Please return, with no alterations, the lines below from the very first through the one that contains "Variable costPerTickCs : Z.".

(Collected data entries)
____________________

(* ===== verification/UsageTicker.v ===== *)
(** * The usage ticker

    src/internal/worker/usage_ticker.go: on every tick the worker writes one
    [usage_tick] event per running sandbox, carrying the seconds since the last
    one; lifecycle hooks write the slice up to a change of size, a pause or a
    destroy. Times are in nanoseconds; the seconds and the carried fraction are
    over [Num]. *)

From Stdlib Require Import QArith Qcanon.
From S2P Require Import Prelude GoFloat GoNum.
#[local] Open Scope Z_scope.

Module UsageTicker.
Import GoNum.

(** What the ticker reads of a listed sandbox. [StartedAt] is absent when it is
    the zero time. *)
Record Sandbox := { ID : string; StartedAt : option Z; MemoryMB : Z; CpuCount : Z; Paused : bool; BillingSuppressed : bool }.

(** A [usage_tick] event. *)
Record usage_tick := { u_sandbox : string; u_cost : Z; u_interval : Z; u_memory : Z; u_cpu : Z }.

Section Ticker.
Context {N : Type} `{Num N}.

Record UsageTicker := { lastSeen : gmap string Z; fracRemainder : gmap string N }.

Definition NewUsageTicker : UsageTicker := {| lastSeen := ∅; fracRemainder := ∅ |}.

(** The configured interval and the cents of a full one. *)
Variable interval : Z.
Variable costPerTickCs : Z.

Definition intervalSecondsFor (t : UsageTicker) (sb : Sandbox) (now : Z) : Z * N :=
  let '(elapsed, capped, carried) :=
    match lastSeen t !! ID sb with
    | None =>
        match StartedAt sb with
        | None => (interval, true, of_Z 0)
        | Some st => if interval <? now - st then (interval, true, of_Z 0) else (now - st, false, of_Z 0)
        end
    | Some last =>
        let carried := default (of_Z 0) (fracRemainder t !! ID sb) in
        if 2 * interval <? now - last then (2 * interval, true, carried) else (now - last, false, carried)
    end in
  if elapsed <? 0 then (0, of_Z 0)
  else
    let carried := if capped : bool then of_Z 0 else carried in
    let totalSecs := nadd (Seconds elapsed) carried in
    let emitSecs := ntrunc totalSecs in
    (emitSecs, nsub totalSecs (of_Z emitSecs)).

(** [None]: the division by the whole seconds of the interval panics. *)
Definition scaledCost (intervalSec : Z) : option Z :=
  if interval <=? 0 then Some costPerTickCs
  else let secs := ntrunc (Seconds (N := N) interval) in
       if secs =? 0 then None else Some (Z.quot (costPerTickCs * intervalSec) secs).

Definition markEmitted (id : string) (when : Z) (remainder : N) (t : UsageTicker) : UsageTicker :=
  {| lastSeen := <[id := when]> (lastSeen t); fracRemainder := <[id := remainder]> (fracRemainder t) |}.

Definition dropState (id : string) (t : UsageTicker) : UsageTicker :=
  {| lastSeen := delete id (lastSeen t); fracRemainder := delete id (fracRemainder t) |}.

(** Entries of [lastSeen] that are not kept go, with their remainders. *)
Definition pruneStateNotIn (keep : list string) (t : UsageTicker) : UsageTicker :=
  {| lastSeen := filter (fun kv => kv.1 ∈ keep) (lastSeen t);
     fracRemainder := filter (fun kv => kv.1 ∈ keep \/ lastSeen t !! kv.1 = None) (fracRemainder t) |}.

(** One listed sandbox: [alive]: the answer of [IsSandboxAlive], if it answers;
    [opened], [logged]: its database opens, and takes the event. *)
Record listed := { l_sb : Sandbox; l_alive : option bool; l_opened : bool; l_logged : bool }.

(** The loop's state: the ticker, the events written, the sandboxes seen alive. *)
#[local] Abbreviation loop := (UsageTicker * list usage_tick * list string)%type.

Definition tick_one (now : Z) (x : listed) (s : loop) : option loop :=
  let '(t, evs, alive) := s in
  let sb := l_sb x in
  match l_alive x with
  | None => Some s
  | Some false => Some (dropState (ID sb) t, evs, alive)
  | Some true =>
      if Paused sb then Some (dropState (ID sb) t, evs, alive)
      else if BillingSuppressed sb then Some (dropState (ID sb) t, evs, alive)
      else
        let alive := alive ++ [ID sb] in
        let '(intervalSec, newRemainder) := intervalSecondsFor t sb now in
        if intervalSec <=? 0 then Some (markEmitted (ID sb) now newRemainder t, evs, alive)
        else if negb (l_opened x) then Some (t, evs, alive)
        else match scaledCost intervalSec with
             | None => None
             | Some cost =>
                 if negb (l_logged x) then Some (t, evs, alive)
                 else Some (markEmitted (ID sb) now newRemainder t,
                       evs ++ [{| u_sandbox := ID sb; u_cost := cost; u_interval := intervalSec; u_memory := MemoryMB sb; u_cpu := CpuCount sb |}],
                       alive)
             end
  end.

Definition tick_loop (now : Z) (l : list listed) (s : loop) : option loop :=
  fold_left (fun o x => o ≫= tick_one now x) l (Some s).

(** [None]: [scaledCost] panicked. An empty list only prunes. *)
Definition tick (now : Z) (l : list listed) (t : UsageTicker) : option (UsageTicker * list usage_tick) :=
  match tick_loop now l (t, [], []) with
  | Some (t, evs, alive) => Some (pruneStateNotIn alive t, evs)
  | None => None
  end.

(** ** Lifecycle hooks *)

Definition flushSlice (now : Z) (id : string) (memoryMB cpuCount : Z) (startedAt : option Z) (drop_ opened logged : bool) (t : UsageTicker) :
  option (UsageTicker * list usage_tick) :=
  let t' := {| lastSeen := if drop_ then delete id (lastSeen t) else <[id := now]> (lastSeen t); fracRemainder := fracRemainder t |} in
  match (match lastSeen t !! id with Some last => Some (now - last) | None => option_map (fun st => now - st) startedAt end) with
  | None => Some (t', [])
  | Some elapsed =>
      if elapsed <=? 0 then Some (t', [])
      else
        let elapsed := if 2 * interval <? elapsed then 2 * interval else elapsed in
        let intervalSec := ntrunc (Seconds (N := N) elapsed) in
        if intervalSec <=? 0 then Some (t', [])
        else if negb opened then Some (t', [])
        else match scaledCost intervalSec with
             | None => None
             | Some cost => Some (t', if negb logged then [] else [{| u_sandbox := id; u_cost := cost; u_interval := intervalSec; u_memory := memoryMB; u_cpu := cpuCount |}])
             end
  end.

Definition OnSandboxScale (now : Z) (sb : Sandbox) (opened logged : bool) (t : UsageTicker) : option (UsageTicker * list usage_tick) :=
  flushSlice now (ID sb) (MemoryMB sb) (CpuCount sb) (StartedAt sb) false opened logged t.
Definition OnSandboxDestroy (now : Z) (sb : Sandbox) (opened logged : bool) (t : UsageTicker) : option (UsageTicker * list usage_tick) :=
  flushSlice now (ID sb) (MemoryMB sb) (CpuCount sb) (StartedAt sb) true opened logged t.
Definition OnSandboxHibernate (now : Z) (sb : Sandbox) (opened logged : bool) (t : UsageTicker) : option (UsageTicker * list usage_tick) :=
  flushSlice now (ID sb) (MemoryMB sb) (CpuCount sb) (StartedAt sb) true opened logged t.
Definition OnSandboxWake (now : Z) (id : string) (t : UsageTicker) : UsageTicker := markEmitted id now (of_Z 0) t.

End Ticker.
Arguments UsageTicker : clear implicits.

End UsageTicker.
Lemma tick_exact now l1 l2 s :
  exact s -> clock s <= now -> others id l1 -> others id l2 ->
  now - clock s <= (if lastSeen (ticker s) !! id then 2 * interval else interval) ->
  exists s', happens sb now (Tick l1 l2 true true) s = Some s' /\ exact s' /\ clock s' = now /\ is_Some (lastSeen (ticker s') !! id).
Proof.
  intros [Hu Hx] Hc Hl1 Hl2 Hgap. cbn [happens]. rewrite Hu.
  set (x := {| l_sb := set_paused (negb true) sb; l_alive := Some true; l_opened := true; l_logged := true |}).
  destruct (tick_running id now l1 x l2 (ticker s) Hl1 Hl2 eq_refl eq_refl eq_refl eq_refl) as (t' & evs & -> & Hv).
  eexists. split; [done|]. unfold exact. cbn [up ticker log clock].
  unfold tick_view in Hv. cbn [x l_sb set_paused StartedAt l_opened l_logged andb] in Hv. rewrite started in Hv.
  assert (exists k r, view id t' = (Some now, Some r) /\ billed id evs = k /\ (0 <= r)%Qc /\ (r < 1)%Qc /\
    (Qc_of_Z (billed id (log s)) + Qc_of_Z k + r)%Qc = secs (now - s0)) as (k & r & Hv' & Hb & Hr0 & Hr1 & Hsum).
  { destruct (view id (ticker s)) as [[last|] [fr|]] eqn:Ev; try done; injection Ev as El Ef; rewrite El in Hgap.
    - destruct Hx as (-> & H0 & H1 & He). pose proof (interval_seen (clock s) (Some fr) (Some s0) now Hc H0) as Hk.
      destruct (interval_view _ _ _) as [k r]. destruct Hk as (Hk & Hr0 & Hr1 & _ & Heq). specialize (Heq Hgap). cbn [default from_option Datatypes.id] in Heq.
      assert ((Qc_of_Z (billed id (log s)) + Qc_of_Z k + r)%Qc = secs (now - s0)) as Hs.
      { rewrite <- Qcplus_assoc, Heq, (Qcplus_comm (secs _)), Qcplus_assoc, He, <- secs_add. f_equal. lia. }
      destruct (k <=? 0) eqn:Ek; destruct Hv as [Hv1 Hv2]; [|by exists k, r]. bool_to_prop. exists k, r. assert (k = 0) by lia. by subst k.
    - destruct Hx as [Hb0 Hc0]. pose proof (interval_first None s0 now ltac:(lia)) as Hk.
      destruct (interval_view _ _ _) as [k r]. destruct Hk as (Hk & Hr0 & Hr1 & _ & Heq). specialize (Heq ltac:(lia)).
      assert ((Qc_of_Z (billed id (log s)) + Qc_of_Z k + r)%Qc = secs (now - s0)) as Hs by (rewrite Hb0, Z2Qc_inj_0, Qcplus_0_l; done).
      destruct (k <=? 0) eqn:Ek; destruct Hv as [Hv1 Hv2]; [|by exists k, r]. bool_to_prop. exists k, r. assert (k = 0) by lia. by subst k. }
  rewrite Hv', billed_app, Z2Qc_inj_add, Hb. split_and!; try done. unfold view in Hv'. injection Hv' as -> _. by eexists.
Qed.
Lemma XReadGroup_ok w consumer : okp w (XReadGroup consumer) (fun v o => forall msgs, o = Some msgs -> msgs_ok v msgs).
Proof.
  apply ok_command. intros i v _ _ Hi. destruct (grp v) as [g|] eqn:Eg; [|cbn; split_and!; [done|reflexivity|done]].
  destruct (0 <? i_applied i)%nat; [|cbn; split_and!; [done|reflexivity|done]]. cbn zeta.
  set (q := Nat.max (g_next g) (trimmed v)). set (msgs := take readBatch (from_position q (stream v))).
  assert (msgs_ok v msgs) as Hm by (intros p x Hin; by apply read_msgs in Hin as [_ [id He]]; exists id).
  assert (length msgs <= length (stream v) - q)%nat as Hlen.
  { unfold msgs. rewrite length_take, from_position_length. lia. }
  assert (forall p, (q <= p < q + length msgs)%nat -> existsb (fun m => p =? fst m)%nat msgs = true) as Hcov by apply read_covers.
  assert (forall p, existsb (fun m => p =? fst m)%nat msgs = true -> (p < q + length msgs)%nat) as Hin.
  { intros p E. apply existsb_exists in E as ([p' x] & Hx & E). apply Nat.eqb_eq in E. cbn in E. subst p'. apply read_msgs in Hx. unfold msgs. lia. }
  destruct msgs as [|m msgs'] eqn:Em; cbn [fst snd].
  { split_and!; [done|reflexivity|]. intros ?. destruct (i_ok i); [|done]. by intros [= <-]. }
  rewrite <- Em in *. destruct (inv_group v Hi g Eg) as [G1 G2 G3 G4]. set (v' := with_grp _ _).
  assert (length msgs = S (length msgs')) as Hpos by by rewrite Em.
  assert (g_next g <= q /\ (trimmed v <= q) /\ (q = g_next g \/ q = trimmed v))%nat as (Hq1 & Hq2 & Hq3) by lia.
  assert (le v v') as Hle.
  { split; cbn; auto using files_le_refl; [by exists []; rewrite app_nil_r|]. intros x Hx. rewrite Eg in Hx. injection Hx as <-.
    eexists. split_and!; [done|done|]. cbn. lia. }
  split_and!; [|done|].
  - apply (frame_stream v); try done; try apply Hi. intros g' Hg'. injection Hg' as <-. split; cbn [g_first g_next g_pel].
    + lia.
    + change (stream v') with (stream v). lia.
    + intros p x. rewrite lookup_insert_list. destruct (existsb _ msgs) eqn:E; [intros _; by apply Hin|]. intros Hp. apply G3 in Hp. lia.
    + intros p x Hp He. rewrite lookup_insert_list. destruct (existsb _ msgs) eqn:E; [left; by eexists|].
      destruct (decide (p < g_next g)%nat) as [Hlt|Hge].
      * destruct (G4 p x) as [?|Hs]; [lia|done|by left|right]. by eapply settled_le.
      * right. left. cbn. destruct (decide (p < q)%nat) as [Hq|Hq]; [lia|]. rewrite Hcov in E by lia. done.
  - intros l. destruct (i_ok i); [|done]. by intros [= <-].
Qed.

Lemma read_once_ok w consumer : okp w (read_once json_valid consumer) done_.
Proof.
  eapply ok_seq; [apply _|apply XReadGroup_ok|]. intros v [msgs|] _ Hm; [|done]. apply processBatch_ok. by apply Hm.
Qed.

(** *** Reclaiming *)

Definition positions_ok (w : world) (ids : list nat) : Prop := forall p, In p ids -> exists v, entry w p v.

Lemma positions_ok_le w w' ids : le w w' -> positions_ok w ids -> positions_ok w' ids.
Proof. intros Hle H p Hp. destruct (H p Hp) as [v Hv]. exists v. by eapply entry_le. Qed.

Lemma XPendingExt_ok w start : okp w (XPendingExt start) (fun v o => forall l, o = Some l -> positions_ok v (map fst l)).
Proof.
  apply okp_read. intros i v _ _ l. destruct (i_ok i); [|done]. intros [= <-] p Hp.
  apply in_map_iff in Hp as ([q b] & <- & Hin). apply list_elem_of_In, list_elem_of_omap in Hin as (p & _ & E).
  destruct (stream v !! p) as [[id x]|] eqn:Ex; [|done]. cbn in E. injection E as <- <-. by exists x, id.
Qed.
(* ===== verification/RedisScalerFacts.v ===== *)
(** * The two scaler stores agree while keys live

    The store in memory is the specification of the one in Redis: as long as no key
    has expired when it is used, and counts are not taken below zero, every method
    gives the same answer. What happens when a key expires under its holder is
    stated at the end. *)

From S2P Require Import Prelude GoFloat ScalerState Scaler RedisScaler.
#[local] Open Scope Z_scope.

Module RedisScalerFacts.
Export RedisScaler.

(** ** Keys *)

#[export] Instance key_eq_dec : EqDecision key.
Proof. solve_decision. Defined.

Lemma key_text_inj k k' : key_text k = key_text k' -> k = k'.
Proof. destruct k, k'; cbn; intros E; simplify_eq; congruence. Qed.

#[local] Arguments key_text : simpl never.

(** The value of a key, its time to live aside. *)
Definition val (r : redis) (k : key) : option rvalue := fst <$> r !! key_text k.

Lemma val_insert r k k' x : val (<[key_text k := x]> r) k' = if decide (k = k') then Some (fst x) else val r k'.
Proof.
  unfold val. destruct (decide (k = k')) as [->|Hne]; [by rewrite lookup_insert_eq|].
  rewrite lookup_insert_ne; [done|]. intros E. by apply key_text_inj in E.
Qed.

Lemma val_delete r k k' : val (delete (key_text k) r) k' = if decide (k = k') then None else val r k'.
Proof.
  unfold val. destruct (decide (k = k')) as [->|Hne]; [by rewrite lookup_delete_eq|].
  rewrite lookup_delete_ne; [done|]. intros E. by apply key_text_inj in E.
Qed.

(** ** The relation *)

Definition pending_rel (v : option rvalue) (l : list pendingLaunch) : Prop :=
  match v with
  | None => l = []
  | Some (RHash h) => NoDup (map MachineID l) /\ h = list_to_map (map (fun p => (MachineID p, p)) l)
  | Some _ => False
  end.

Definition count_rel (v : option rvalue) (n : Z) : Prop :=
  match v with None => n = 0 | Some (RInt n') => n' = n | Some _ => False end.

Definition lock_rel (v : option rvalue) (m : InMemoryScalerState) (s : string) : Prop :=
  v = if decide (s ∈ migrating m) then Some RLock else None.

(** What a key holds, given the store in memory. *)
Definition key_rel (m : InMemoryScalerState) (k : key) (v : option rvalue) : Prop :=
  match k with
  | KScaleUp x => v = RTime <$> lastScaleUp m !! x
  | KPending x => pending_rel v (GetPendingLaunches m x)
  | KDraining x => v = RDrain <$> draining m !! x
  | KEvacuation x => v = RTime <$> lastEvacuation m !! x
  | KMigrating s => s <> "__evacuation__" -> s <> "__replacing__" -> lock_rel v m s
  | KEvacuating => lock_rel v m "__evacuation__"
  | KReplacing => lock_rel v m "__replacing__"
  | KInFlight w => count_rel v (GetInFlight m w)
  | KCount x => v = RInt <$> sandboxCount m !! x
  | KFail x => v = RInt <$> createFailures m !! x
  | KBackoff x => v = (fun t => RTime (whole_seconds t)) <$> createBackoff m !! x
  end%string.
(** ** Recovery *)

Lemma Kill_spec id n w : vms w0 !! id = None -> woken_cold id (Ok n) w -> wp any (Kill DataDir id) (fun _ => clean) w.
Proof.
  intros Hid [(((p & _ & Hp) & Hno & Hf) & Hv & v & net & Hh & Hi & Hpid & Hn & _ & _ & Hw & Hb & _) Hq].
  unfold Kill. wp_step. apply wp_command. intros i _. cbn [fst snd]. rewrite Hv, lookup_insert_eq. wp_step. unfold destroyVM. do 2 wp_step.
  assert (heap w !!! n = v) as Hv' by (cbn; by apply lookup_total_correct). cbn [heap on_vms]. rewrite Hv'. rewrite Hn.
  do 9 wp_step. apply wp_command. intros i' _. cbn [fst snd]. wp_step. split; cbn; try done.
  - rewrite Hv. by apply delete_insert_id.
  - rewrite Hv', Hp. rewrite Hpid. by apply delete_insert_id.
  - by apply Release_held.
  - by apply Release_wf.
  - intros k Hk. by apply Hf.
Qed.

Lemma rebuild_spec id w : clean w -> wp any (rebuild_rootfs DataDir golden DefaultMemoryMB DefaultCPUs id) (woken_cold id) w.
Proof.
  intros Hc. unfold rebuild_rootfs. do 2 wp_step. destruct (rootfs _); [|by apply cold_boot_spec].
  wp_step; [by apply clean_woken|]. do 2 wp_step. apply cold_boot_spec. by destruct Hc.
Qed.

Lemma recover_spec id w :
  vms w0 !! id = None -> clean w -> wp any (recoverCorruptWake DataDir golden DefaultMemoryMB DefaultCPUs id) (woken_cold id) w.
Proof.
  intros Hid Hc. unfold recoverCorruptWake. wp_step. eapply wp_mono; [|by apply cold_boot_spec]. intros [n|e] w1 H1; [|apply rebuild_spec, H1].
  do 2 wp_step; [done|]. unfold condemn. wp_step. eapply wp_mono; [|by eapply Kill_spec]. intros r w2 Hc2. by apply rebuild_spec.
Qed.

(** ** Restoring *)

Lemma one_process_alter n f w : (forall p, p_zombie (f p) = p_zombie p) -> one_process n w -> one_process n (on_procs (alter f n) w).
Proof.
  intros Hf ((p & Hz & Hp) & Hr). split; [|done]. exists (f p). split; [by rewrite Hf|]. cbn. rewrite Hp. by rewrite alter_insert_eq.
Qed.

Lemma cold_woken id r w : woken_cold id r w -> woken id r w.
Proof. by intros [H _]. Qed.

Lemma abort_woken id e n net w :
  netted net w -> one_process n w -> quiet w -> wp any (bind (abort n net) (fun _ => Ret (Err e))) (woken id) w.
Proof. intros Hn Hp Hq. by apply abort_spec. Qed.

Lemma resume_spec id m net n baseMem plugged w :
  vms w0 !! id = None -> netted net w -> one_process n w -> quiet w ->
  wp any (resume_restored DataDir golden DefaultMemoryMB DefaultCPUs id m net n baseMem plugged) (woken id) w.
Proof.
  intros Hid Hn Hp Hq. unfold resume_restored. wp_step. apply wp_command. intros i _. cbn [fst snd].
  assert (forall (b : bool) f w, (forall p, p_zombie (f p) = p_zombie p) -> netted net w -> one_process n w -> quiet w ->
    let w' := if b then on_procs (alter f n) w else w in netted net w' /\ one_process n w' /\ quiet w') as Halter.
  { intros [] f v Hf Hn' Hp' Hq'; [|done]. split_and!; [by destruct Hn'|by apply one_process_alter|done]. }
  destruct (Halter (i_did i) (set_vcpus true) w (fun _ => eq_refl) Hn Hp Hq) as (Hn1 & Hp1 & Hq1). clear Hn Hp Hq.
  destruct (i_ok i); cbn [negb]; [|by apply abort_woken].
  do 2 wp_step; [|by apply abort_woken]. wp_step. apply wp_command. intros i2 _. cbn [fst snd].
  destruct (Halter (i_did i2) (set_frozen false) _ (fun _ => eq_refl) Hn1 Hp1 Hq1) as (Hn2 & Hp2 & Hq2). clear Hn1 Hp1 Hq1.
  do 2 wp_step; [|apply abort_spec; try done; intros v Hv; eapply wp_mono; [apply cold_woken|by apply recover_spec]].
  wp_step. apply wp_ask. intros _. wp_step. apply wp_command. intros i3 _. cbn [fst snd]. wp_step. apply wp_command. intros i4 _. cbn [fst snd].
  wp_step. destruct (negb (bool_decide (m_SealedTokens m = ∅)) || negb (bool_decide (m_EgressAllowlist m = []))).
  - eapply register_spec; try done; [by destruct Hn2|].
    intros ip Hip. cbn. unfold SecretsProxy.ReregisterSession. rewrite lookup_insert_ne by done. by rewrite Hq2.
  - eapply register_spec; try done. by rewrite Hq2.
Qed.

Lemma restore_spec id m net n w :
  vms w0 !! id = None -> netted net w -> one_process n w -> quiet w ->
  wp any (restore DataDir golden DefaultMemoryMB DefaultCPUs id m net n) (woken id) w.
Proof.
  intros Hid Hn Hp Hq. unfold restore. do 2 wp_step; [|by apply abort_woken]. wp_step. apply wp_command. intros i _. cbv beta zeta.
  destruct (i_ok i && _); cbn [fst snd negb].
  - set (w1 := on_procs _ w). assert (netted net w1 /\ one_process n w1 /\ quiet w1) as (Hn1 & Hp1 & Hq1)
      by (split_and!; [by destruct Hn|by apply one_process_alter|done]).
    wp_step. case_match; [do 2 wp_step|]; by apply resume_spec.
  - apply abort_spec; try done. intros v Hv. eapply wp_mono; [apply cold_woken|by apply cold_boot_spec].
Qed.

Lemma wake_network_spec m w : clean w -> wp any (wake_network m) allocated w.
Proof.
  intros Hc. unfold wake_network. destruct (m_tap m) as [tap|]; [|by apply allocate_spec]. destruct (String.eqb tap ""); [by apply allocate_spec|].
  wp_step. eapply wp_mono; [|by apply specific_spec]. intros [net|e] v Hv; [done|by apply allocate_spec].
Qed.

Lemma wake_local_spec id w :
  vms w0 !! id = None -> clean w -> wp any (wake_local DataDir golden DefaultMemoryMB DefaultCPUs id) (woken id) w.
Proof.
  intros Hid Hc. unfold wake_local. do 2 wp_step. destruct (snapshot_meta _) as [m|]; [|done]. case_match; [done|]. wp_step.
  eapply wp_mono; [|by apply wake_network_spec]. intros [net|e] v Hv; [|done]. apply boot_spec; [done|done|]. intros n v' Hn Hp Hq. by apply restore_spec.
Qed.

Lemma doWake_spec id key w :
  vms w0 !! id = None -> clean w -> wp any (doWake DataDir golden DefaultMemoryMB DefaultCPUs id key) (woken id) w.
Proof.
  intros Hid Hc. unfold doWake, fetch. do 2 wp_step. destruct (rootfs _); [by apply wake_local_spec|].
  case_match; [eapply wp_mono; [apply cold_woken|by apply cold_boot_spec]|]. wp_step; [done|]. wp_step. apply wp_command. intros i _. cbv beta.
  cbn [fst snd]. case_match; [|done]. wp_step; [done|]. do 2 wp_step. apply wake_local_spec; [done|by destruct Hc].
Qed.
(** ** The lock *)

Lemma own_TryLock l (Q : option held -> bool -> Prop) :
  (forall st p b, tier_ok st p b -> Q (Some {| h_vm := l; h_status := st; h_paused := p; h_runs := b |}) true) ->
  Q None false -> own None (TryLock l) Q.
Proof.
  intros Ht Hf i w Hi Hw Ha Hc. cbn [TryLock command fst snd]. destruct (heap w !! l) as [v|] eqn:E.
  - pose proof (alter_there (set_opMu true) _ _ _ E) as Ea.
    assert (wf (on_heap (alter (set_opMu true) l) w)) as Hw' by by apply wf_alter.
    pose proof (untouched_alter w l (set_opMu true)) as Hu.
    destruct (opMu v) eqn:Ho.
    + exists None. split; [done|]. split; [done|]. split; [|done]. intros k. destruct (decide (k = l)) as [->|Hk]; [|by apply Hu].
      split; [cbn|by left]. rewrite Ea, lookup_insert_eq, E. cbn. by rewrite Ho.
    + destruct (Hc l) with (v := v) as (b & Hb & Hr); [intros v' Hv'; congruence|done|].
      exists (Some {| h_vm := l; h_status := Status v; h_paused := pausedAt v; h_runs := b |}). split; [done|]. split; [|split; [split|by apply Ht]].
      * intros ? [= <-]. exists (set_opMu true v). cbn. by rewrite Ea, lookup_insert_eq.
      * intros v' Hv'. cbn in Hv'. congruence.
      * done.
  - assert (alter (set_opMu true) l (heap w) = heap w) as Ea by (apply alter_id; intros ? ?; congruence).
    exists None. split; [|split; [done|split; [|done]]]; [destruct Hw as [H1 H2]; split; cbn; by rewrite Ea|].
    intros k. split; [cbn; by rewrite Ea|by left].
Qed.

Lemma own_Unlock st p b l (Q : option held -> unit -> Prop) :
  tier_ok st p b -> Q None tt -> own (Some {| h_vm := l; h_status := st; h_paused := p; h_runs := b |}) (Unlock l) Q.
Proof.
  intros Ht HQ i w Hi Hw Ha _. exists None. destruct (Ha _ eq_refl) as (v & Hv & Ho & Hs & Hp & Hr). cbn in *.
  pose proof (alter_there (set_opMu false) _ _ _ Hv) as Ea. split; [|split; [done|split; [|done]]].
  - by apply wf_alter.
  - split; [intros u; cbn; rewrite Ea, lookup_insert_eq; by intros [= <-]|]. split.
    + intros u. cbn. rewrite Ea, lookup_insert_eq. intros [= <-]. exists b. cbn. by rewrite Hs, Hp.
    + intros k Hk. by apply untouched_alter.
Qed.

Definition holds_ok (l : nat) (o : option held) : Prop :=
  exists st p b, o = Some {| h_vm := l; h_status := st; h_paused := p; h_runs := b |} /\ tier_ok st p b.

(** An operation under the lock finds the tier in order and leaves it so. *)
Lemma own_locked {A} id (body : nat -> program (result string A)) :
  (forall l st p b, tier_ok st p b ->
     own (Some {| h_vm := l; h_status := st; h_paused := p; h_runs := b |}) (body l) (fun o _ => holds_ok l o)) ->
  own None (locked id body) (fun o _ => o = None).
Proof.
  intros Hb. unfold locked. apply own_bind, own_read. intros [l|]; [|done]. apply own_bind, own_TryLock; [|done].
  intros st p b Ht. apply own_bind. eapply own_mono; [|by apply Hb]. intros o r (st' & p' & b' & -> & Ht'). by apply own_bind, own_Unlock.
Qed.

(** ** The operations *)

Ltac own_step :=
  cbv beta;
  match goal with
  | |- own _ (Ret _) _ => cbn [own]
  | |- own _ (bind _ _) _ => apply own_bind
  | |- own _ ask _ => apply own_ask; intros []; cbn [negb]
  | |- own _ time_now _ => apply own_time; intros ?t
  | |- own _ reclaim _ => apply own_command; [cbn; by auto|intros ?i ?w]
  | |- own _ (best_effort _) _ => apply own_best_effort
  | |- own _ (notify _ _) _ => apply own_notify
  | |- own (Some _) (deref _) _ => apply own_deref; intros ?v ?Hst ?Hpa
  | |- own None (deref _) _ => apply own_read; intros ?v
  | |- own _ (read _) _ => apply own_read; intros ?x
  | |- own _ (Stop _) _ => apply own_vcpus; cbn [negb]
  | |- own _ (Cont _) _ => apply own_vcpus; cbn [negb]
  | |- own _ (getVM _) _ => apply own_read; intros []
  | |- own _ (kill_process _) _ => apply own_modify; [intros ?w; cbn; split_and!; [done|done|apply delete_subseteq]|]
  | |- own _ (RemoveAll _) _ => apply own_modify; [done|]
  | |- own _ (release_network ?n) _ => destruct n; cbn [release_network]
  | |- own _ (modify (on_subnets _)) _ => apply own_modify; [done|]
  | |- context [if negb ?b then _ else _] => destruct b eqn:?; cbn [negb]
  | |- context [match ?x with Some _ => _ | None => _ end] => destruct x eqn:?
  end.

____________________

Response to this task:
(* ===== verification/UsageTicker.v ===== *)
(** * The usage ticker

    src/internal/worker/usage_ticker.go: on every tick the worker writes one
    [usage_tick] event per running sandbox, carrying the seconds since the last
    one; lifecycle hooks write the slice up to a change of size, a pause or a
    destroy. Times are in nanoseconds; the seconds and the carried fraction are
    over [Num]. *)

From Stdlib Require Import QArith Qcanon.
From S2P Require Import Prelude GoFloat GoNum.
#[local] Open Scope Z_scope.

Module UsageTicker.
Import GoNum.

(** What the ticker reads of a listed sandbox. [StartedAt] is absent when it is
    the zero time. *)
Record Sandbox := { ID : string; StartedAt : option Z; MemoryMB : Z; CpuCount : Z; Paused : bool; BillingSuppressed : bool }.

(** A [usage_tick] event. *)
Record usage_tick := { u_sandbox : string; u_cost : Z; u_interval : Z; u_memory : Z; u_cpu : Z }.

Section Ticker.
Context {N : Type} `{Num N}.

Record UsageTicker := { lastSeen : gmap string Z; fracRemainder : gmap string N }.

Definition NewUsageTicker : UsageTicker := {| lastSeen := ∅; fracRemainder := ∅ |}.

(** The configured interval and the cents of a full one. *)
Variable interval : Z.
Variable costPerTickCs : Z.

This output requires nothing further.